Vagón 37. De vuelta al vagón

Juan entró en el vagón como un remolino. Su infinita sonrisa en aquel rostro arrebatado evidenciaba un encuentro afortunado con la felicidad.

—Tenías que haber bajado, Julia.

—Estás empapado —advirtió la mujer de los juegos sin poder contener el contagio de la alegría de Juan—. Voy a buscarte ropa seca.

—¿Qué has hecho? —preguntó Julia interesada.

—Un muñeco de nieve. ¡Y una pelea de bolas! Y ángeles. ¿Tú sabes hacer ángeles en la nieve?

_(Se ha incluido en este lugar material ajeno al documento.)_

(** A union that has to grow a full copy beyond the limit. *)
Lemma unionWith_overflow D A B m oA aA lA oB aB v lB :
  mem_ok m → rep m A oA aA lA → rep m B oB aB (v :: lB) → v ∉ lA →
  used oA = capacity oA → MAX_GROWABLE < capacity oA →
  unionWith D A B m = Fault IntOverflow.
Proof.
  intros Hok HA HB Hv Hfull Hmax.
  destruct (IntSet_copy_spec A m oA aA lA Hok HA)
    as (r & m1 & o1 & a1 & Hcopy & Hr & Hok1 & Hr1 & Hc1 & Hfr1).
  assert (HB1 : rep m1 B oB aB (v :: lB)) by (by apply (unchanged_rep m m1)).
  pose proof HB1 as [HoB HaB _ _ HcB].
  assert (Hv0 : (v :: lB) !! 0%nat = Some v) by done.
  pose proof (read_ok _ _ _ _ _ HaB (cells_lookup _ _ _ _ HcB Hv0)) as Hread.
  assert (Hadd : add D r v m1 = Fault IntOverflow).
  { apply add_overflow with o1 a1 lA; try done.
    - pose proof (rep_used _ _ _ _ _ Hr1). pose proof (rep_used _ _ _ _ _ HA).
      lia.
    - apply grown_gt_max. lia. }
  unfold unionWith.
  mstep Hcopy.
  mstep (size_spec _ _ _ _ _ HB1).
  rewrite Nat2Z.id. apply bind_fault. cbn [length unionWith_loop].
  mstep (get_obj_ok _ _ _ HoB).
  rewrite (bind_ok (read (data oB) 0) _ _ _ _ Hread).
  mstep (contains_spec _ _ _ _ _ v Hr1).
  rewrite (bool_decide_eq_false_2 _ Hv). cbn [negb].
  apply bind_fault.
  rewrite (bind_ok (read (data oB) 0) _ _ _ _ Hread).
  by apply bind_fault.
Qed.

Lemma big_union_faults D : unionWith D 1 2 big_mem = Fault IntOverflow.
Proof.
  apply (unionWith_overflow D 1 2 big_mem _ _ _ _ _ (-1) []
           big_mem_ok big_rep small_rep big_values_fresh).
  - done.
  - by vm_compute.
Qed.

Lemma union_list_elem (lu l : list Z) x :
  x ∈ union_list lu l ↔ x ∈ lu ∨ x ∈ l.
Proof.
  unfold union_list. revert lu. induction l as [|v l IH]; intros lu; simpl.
  - rewrite elem_of_nil. tauto.
  - rewrite IH, elem_of_cons. destruct (decide (v ∈ lu)) as [Hv|Hv].
    + split; [tauto|]. intros [?|[->|?]]; tauto.
    + rewrite elem_of_app, list_elem_of_singleton. tauto.
Qed.

Lemma new_and_framed_intro m A B r m' o' a' l' :
  is_Some (objects m !! A) → is_Some (objects m !! B) →
  objects m !! r = None → mem_ok m' → rep m' r o' a' l' →
  (∀ q, unchanged m m' q) →
  new_and_framed m A B r m'.
Proof.
  intros HA HB Hr Hok' Hr' Hfr. split; [done|]. split.
  - exists o'. split; [apply Hr'|]. intros q oq Hoq Hd.
    destruct (Hfr q oq Hoq) as [Hoq' _].
    assert (q = r) as -> by (eapply (ok_sep _ Hok'); [done|apply Hr'|done]).
    congruence.
  - intros q Hq.
    assert (is_Some (objects m !! q)) as [oq Hoq] by (by destruct Hq as [->| ->]).
    destruct (Hfr q oq Hoq) as [Hoq' Haq]. split; [congruence|].
    split; [|apply unchanged_elements; [apply Hfr|by eexists]].
    intros oq2 Hoq2. by destruct (Hfr q oq2 Hoq2).
Qed.

(** ** Programs over several sets *)

Lemma var_ok env v p m : env !! v = Some p → var env v m = Ok p m.
Proof. intros H. unfold var. by rewrite H. Qed.

Lemma var_unbound env v m :
  env !! v = None → var env v m = Fault InvalidPointer ∧ (length env ≤ v)%nat.
Proof.
  intros H. unfold var. rewrite H. split; [done|]. by apply lookup_ge_None.
Qed.

Lemma env_ok_lookup m env k v p :
  env_ok m env k → env !! v = Some p →
  is_Some (objects m !! p) ∧ Z.of_nat (length (elements m p)) ≤ k.
Proof. intros H Hv. exact (Forall_lookup_1 _ _ _ _ H Hv). Qed.

Lemma env_ok_weaken m env k k' : env_ok m env k → k ≤ k' → env_ok m env k'.
Proof.
  intros H Hk. eapply Forall_impl; [exact H|]. intros p [? ?]. split; [done|lia].
Qed.

Lemma env_ok_mutated m m' env k k' p o' a' l' :
  env_ok m env k → k ≤ k' → rep m' p o' a' l' →
  Z.of_nat (length l') ≤ k' → (∀ q, q ≠ p → unchanged m m' q) →
  env_ok m' env k'.
Proof.
  intros H Hk Hr Hl Hfr. eapply Forall_impl; [exact H|].
  intros q [[oq Hoq] Hq]. destruct (decide (q = p)) as [->|Hne].
  - rewrite (rep_elements _ _ _ _ _ Hr). split; [|done].
    exists o'. apply Hr.
  - destruct (Hfr q Hne oq Hoq) as [Hoq' _]. split; [by eexists|].
    rewrite (unchanged_elements m m' q); [lia|by apply Hfr|by eexists].
Qed.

—Sí. —Julia estira su cuello y asoma la cabeza sobre Juan para ver dónde está la mujer de los juegos—. Me ha dicho cómo se llama —le dice a Juan susurrando.

—¿Sí? ¿Cómo?

—Pues muy fácil, te tumbas en el suelo y mueves los brazos y las piernas. —La pequeña ha vuelto a alzar la voz y levanta las cejas repetidas veces mirando a Juan.

—¿Ángeles en la nieve? No me extraña que estés empapado. Anda, cámbiate —dice la mujer alargándole la ropa al muchacho.

—Pues me lo he pasado muy bien. Tenías que haber bajado, Julia, te habrías divertido.

—A mí no me gusta la nieve, está fría y además moja. Mira cómo te has puesto —al decirlo, Julia se hizo un ovillo, como si el frío que debiera sentir Juan lo estuviera pasando ella.